(** X18. [status] is not cleared before a call is repeated.  With ICU
    functions that return at once, with length 0, when handed a failure
    status, a run of [normalize] in which a call reported an overflow
    (status U_BUFFER_OVERFLOW_ERROR, a length not below the capacity)
    returns the empty string, if it returns: the repeated call does
    nothing, and the loops that follow cut their buffers to length 0.
    (Lengths within [int32_t].) *)
Theorem normalize_empty_after_overflow
    (fuel : nat) (u8name : string) (w : world FS) (calls : list report) (r : report) :
  Z.of_nat (String.length u8name) < INT32_MAX ->
  icu_calls (snd (normalize H fuel u8name w)) = (icu_calls w ++ calls)%list ->
  (forall r', In r' calls -> r_length r' < INT32_MAX - 1) ->
  In r calls ->
  r_status r = U_BUFFER_OVERFLOW_ERROR ->
  r_capacity r <= r_length r ->
  fst (normalize H fuel u8name w) = Returned []
  \/ fst (normalize H fuel u8name w) = OutOfFuel.
Proof.
  intros Hlen Hcalls Hsmall Hin Hr Hhonest.
  destruct (setup_icu_effect H w) as (_ & _ & _ & _ & _ & _ & _ & Hsetup).
  destruct (normalize_runs H fuel u8name w)
    as [(code & _ & _ & Hlog)|(conv & norm & status & Hs & Hrun)].
  { rewrite Hlog in Hcalls. rewrite <- (app_nil_r (icu_calls w)) in Hcalls at 1.
    apply app_inv_head in Hcalls. subst calls. contradiction. }
  destruct (Hsetup _ _ _ Hs) as (Hstatus & _).
  cbv zeta in Hrun.
  pose proof (grow_guarded_after_overflow Buf.Units16 (decode_call H conv u8name)
                (decode_call_guards conv u8name) fuel status
                (repeat 32 (String.length u8name))) as Hfirst.
  pose proof (grow_returns_reported_length Buf.Units16 (decode_call H conv u8name)
                fuel status (repeat 32 (String.length u8name))) as Hlast.
  fold (decode_loop H conv u8name) in Hfirst, Hlast.
  rewrite repeat_length in Hfirst.
  destruct (decode_loop H conv u8name fuel status _)
    as [[[status1 u16name]|e|code| |] log1]; cbn [fst snd] in Hrun, Hfirst, Hlast;
    try contradiction.
  - (* the first loop returned *)
    destruct (Hlast _ _ eq_refl) as (earlier & last & -> & Hlast_len & Hlast_st & Hok).
    pose proof (grow_guarded_after_overflow (wchar_layout H)
                  (nfkc_call H norm u16name)
                  (nfkc_call_guards norm u16name) fuel status1
                  (repeat 32 (List.length u16name))) as Hsecond.
    fold (nfkc_loop H norm u16name) in Hsecond.
    rewrite repeat_length in Hsecond.
    assert (Hu16 : Z.of_nat (List.length u16name) < INT32_MAX - 1).
    { rewrite <- Hlast_len.
      destruct (nfkc_loop H norm u16name fuel status1 _) as [o2 log2].
      cbn [fst snd] in Hrun. destruct Hrun as [Hlog _].
      rewrite Hlog in Hcalls. apply app_inv_head in Hcalls. subst calls.
      apply Hsmall. apply in_or_app. left. apply in_or_app. right. now left. }
    destruct (U_FAILURE status1) eqn:Hfail1.
    + (* it left the overflow status: the second loop ends at once *)
      assert (status1 = U_BUFFER_OVERFLOW_ERROR) as ->.
      { assert (Hl : In last (earlier ++ [last])%list)
          by (apply in_or_app; right; now left).
        apply Hok in Hl. rewrite Hlast_st in Hl.
        unfold conversion_failed in Hl. rewrite Hfail1 in Hl. cbn in Hl.
        apply negb_false_iff, Z.eqb_eq in Hl. exact Hl. }
      assert (Hend : fst (nfkc_loop H norm u16name fuel U_BUFFER_OVERFLOW_ERROR
                            (repeat 32 (List.length u16name)))
                     = Returned (U_BUFFER_OVERFLOW_ERROR, [])
                     \/ fst (nfkc_loop H norm u16name fuel U_BUFFER_OVERFLOW_ERROR
                               (repeat 32 (List.length u16name))) = OutOfFuel).
      { destruct fuel as [|fuel]; [now right|left]. unfold nfkc_loop.
        rewrite (grow_guarded_from_overflow (wchar_layout H)
                   (nfkc_call H norm u16name) (nfkc_call_guards norm u16name));
          [reflexivity | rewrite repeat_length; lia]. }
      destruct Hrun as [_ Hrun].
      destruct Hend as [Hend|Hend]; rewrite Hend in Hrun; auto.
    + (* it left a clean status: the overflow is reported in the second *)
      destruct (nfkc_loop H norm u16name fuel status1 _) as [o2 log2].
      cbn [fst snd] in Hrun, Hsecond. destruct Hrun as [Hlog Hrun].
      rewrite Hlog in Hcalls. apply app_inv_head in Hcalls. subst calls.
      apply in_app_or in Hin. destruct Hin as [Hin|Hin].
      * destruct (Hfirst r) as [[= -> _]|[=]]; trivial; [|discriminate].
        intros r' Hr'. apply Hsmall. apply in_or_app. now left.
      * destruct (Hsecond r eq_refl ltac:(lia)) as [E|E]; trivial.
        -- intros r' Hr'. apply Hsmall. apply in_or_app. now right.
        -- subst o2. now left.
        -- subst o2. now right.
  - destruct Hrun as [Hlog Hrun]; rewrite Hlog in Hcalls;
      apply app_inv_head in Hcalls; subst calls;
      destruct (Hfirst r) as [[=]|[=]]; trivial.
  - destruct Hrun as [Hlog Hrun]; rewrite Hlog in Hcalls;
      apply app_inv_head in Hcalls; subst calls;
      destruct (Hfirst r) as [[=]|[=]]; trivial.
  - destruct Hrun as [Hlog Hrun]; rewrite Hlog in Hcalls;
      apply app_inv_head in Hcalls; subst calls;
      destruct (Hfirst r) as [[=]|[=]]; trivial; now right.
Qed.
═══
**Problem:** Scan the records above and report every line with the string "contradiction".

**Reply to the exercise:**
    apply app_inv_head in Hcalls. subst calls. contradiction. }
    try contradiction.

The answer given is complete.